*** EXTRACTED DATA ***
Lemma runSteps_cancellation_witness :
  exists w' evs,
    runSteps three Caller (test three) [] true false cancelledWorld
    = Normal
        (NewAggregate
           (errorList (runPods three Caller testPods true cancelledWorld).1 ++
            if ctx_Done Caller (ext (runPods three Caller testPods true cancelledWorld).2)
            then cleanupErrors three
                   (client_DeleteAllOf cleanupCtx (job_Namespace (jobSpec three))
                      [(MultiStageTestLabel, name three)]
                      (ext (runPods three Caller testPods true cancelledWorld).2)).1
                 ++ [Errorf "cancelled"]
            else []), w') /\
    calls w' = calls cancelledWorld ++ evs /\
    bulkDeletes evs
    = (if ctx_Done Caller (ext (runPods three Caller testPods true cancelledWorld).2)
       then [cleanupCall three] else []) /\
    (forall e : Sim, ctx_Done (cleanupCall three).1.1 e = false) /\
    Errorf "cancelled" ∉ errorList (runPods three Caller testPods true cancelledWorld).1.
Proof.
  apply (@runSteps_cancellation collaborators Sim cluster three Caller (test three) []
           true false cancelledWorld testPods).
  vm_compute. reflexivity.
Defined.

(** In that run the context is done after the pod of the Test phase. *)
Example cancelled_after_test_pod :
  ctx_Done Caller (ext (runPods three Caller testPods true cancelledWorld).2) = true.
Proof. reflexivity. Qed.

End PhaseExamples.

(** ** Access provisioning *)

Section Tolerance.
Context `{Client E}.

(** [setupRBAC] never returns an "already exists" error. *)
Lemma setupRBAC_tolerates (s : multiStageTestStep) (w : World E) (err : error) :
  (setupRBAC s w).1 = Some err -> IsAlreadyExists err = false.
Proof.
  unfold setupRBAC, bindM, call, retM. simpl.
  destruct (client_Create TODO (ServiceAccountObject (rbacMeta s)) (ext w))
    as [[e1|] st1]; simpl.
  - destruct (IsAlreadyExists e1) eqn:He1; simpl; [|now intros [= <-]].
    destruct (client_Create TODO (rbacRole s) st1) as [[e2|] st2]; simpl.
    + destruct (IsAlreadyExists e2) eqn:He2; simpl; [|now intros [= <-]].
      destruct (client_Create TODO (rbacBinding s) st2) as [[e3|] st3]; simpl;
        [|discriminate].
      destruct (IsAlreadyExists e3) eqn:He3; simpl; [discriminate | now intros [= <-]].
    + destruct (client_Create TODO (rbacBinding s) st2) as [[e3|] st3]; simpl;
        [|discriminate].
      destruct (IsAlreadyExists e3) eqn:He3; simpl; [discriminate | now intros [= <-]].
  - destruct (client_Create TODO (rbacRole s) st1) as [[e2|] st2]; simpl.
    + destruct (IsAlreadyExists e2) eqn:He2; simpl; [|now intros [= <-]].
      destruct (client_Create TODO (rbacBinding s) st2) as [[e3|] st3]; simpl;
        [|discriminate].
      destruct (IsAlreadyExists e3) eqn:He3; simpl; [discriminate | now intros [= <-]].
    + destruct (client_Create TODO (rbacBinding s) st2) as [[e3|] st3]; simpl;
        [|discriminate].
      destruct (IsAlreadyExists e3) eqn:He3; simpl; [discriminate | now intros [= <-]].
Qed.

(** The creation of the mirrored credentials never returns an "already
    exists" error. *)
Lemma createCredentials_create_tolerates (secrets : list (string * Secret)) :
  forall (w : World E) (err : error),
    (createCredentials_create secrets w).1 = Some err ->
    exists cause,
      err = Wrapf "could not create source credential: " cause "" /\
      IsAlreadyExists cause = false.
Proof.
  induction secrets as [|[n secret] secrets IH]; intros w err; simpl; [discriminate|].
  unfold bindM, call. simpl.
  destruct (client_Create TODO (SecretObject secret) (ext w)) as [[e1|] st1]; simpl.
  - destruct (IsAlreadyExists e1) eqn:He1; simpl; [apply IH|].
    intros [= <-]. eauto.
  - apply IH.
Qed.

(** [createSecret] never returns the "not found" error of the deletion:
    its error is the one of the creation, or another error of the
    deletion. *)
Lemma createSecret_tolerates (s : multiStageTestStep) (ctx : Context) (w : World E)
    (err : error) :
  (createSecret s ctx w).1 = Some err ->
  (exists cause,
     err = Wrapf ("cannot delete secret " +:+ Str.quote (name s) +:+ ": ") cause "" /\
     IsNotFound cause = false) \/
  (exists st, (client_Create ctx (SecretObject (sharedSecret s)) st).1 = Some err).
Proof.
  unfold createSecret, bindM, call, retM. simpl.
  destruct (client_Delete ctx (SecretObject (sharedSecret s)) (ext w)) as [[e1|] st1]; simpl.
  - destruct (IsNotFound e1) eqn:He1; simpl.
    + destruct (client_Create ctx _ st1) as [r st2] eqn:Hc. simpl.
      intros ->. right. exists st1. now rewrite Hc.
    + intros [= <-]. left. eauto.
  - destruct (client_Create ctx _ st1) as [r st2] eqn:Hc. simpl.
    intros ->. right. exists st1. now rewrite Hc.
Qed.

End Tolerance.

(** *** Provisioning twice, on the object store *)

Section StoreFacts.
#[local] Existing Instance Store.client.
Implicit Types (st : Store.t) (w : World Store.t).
*** End of EXTRACTED DATA ***
**WHAT YOU HAVE TO DO**
Quote the data above from the line containing "not create source" to the line containing "(** [createSecret] never", inclusive, and stop.

**ANSWER SECTION**
      err = Wrapf "could not create source credential: " cause "" /\
      IsAlreadyExists cause = false.
Proof.
  induction secrets as [|[n secret] secrets IH]; intros w err; simpl; [discriminate|].
  unfold bindM, call. simpl.
  destruct (client_Create TODO (SecretObject secret) (ext w)) as [[e1|] st1]; simpl.
  - destruct (IsAlreadyExists e1) eqn:He1; simpl; [apply IH|].
    intros [= <-]. eauto.
  - apply IH.
Qed.

(** [createSecret] never returns the "not found" error of the deletion:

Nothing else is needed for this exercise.